Myopathy with Lactic Acidosis via the ISCU Gene

Myopathy with lactic acidosis is a mitochondrial myopathy that presents with lifelong exercise intolerance, muscle fatigue, shortness of breath, and tachycardia with low levels of physical exertion (Mochel et al. 2008; Olsson et al. 2008; Kollberg et al. 2009). Muscle tenderness, cramping, and myoglobinuria may also be present. Patients show a low work and oxidative capacity in additional to deficiency in the succinate dehydrogenase and aconitase enzymes. Onset is typically noticed in childhood with episodes of rhabdomyolysis and myoglobinuria occurring during or after the second decade of life (Mochel and Haller 2016). Two brothers with early onset of a slowly progressive severe muscle weakness, severe exercise intolerance, and cardiomyopathy have also been reported (Kollberg et al. 2009; Saha et al. 2014).
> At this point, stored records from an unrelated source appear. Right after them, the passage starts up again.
(** ** Theorems about ernic_dma.c *)

(** A DMA write of any buffer to any guest address returns; it returns 0
    with exactly the bytes of the range replaced by the buffer's, or a
    negative errno with every byte outside the range untouched, and a range
    that would wrap the address space is always refused. *)
Theorem dma_write_exact `{VfuLaws} (h : host) (gpa : Z) (bs : list Z) :
  fits 64 gpa -> Z.of_nat (length bs) < 2 ^ 64 ->
  exists rc h', ernic_dma_write h gpa bs (Z.of_nat (length bs)) = Some (rc, h', []) /\
    (forall x, ~ (gpa <= x < gpa + Z.of_nat (length bs)) -> vfu_peek h' x = vfu_peek h x) /\
    (rc = 0 \/ rc < 0) /\ (2 ^ 64 <= gpa + Z.of_nat (length bs) -> rc < 0) /\
    (rc = 0 -> forall i b, bs !! i = Some b -> vfu_peek h' (gpa + Z.of_nat i) = u8 b).
Proof.
  intros Hg Hn.
  destruct (ernic_dma_write_cases h gpa bs Hg Hn) as [(rc & h' & -> & ? & Hf)|(? & h' & -> & Hp)].
  - exists rc, h'. split_and!; try done; [intros x Hx; apply Hf; tauto|by right|lia].
  - exists 0, h'. split_and!; try done; [|by left|lia|].
    + intros x Hx. rewrite Hp. by rewrite bool_decide_eq_false_2.
    + intros _ i b Hi. rewrite Hp. pose proof (lookup_lt_Some _ _ _ Hi).
      rewrite bool_decide_eq_true_2 by lia. f_equal.
      apply list_lookup_total_correct. rewrite <-Hi. f_equal. lia.
Qed.

(** A DMA read of any range returns; when it returns 0 the buffer holds
    exactly the guest's bytes, guest memory is never changed, and a range that
    would wrap is refused. *)
Theorem dma_read_exact `{VfuLaws} (h : host) (gpa n : Z) :
  fits 64 gpa -> 0 <= n < 2 ^ 64 ->
  exists rc rbuf, ernic_dma_read h gpa (zeros (Z.to_nat n)) n = Some (rc, h, rbuf) /\
    (rc = 0 \/ rc < 0) /\ (2 ^ 64 <= gpa + n -> rc < 0) /\
    (rc = 0 -> rbuf = vfu_peek h <$> seqZ gpa n).
Proof.
  intros Hg Hn.
  destruct (ernic_dma_read_cases h gpa n Hg Hn) as [(rc & h' & rbuf & -> & ? & ->)|[? ->]].
  - exists rc, rbuf. split_and!; try done; [by right|lia].
  - exists 0, (vfu_peek h <$> seqZ gpa n). split_and!; try done; [by left|lia].
Qed.

(** However fragmented the guest's memory is, the stack of split pieces
    of a transfer of any size_t length never outgrows the 64-entry array. *)
Theorem dma_pending_bound `{Vfu} (gpa len : Z) (w : bool) (wbuf rbuf : list Z) (h : host) (s : dma_st) :
  0 < len < 2 ^ 64 ->
  rtc (dma_step gpa w wbuf) (DmaSt h rbuf 0 len []) s ->
  Z.of_nat (length (ds_pending s)) <= DMA_PENDING_SLOTS.
Proof.
  intros Hlen Hr.
  destruct (depth_ok_reach gpa len w wbuf _ _ ltac:(lia) Hr) as (_ & _ & _ & ?); [|done].
  unfold depth_ok, DMA_PENDING_SLOTS. cbn. lia.
Qed.

(** ** A concrete libvfio-user: [size] bytes of guest RAM at 0, mapped at
    [base], with at most [frag] bytes per list. *)
Definition flat_vfu (base size frag : Z) : Vfu := {|
  vfu_sgl := list iovec;
  vfu_addr_to_sgl gpa len w :=
    if (0 <=? gpa) && (gpa + len <=? size) then
      if len <=? frag then (1, [Iovec (base + gpa) len]) else (- len - 1, [])
    else (-1, []);
  vfu_sgl_get sg cnt := Some sg;
|}.

Program Definition flat_laws (base size frag : Z) : @VfuLaws (flat_vfu base size frag) := {|
  vfu_xlate a := if (0 <=? a) && (a <? size) then Some (base + a) else None;
|}.
Next Obligation. intros base size frag a b x Ha Hb. cbn in *. repeat case_match; simplify_eq; lia. Qed.
Next Obligation.
  intros base size frag gpa len w cnt sg iov Hlen Hcall Hcnt Hget. cbn in *.
  destruct ((0 <=? gpa) && (gpa + len <=? size)) eqn:E; bdestr; [|simplify_eq; lia].
  destruct (len <=? frag); simplify_eq; [|lia]. split; [constructor; [cbn; lia|done]|].
  unfold iov_bytes. cbn. rewrite app_nil_r. apply list_eq. intros i.
  rewrite !list_lookup_fmap.
  destruct (decide (i < Z.to_nat len)%nat).
  - rewrite !lookup_seqZ_lt by lia. cbn.
    replace ((0 <=? gpa + Z.of_nat i) && (gpa + Z.of_nat i <? size)) with true by (symmetry; apply andb_true_iff; rewrite Z.leb_le, Z.ltb_lt; lia).
    f_equal. f_equal. lia.
  - rewrite !lookup_seqZ_ge by lia. done.
Qed.

(** Sixteen bytes of guest RAM behind a device that maps two bytes at a time:
    every transfer of more is split. *)
Definition ex_host : host := host_write ∅ 4096 [7; 1; 2; 3; 4; 5; 6; 9].

Lemma dma_write_exact_witness :
  exists rc h', ernic_dma_write (VFU := flat_vfu 4096 16 2) ex_host 1 [10; 11; 12; 13; 14] 5
      = Some (rc, h', []) /\
    (rc = 0 -> vfu_peek (H0 := flat_laws 4096 16 2) h' 3 = 12).
Proof.
  destruct (@dma_write_exact (flat_vfu 4096 16 2) (flat_laws 4096 16 2) ex_host 1 [10; 11; 12; 13; 14])
    as (rc & h' & Hw & _ & _ & _ & Hb).
  - vm_compute. split; congruence.
  - vm_compute. reflexivity.
  - exists rc, h'. split; [exact Hw|]. intros Hrc. exact (Hb Hrc 2%nat 12 eq_refl).
Defined.

Lemma dma_read_exact_witness :
  exists rc rbuf, ernic_dma_read (VFU := flat_vfu 4096 16 2) ex_host 1 (zeros 7) 7
      = Some (rc, ex_host, rbuf) /\ (rc = 0 -> rbuf = [1; 2; 3; 4; 5; 6; 9]).
Proof.
  destruct (@dma_read_exact (flat_vfu 4096 16 2) (flat_laws 4096 16 2) ex_host 1 7)
    as (rc & rbuf & Hw & _ & _ & Hb).
  - vm_compute. split; congruence.
  - vm_compute. split; congruence.
  - exists rc, rbuf. split; [exact Hw|]. intros Hrc. rewrite (Hb Hrc). vm_compute. reflexivity.
Defined.

Example dma_split_runs :
  (fun r : Z * host * list Z => (r.1.1, r.2)) <$>
    ernic_dma_read (VFU := flat_vfu 4096 16 2) ex_host 1 (zeros 7) 7 = Some (0, [1; 2; 3; 4; 5; 6; 9]).
Proof. vm_compute. reflexivity. Qed.

Lemma dma_pending_bound_witness :
  exists s, rtc (dma_step (H := flat_vfu 4096 16 2) 1 false []) (DmaSt ex_host (zeros 7) 0 7 []) s /\
    ds_pending s = [2; 4] /\ Z.of_nat (length (ds_pending s)) <= DMA_PENDING_SLOTS.
Proof.
  assert (rtc (dma_step (H := flat_vfu 4096 16 2) 1 false []) (DmaSt ex_host (zeros 7) 0 7 [])
            (DmaSt ex_host (zeros 7) 0 1 [2; 4])) as Hr.
  { eapply rtc_l; [reflexivity|]. eapply rtc_l; [reflexivity|]. apply rtc_refl. }
  eexists. split; [exact Hr|]. split; [reflexivity|].
  apply (@dma_pending_bound (flat_vfu 4096 16 2) 1 7 false [] (zeros 7) ex_host); [lia|exact Hr].
Defined.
Myopathy with lactic acidosis is inherited in an autosomal recessive manner due to pathogenic variants in ISCU, located on chromosome 12q24.1. The ISCU gene encodes the iron-sulfur cluster scaffold protein (ISCU). The common pathogenic Swedish c.418+382G>C intronic variant results in aberrant splicing and a premature stop codon in the penultimate exon (Mochel et al. 2008; Olsson et al. 2008). This change alters the C-terminus of the ISCU protein and results in decreased levels of ISCU protein which results in deficiency of multiple iron-sulfer containing mitochondrial enzymes including succinate dehydrogenase, aconitase, and respiratory chain complexes I and III (Mochel et al. 2008; Olsson et al. 2008). The only pathogenic variants reported to date are the c.418+382G>C intronic variant and a missense variant (c.149G>A). The c.149G>A variant in the compound heterozygous state with the c.418+382G>C was reported in two brothers with a more severe phenotype (Kollberg et al. 2009; Saha et al. 2014).

Many types of mitochondrial myopathies exist and may be difficult to distinguish from ISCU-related myopathy. The clinical sensitivity is uncertain; however, patients of Swedish descent with reduced activity of succinate dyhydrogenase and aconitase on muscle biopsy are most likely to harbor ISCU variants. Analytical sensitivity should be high as all reported pathogenic variants are detected by sequencing.

This test provides full coverage of all coding exons of the ISCU gene plus 10 bases of flanking noncoding DNA in all available transcripts along with other non-coding regions in which pathogenic variants have been identified at PreventionGenetics or reported elsewhere. We define full coverage as >20X NGS reads or Sanger sequencing. PGnome panels typically provide slightly increased coverage over the PGxome equivalent. PGnome sequencing panels have the added benefit of additional analysis and reporting of deep intronic regions (where applicable).

This test also includes coverage of the common Swedish c.418+382G>C intronic variant.

Dependent on the sequencing backbone selected for this testing, discounted reflex testing to any other similar backbone-based test is available (i.e., PGxome panel to whole PGxome; PGnome panel to whole PGnome).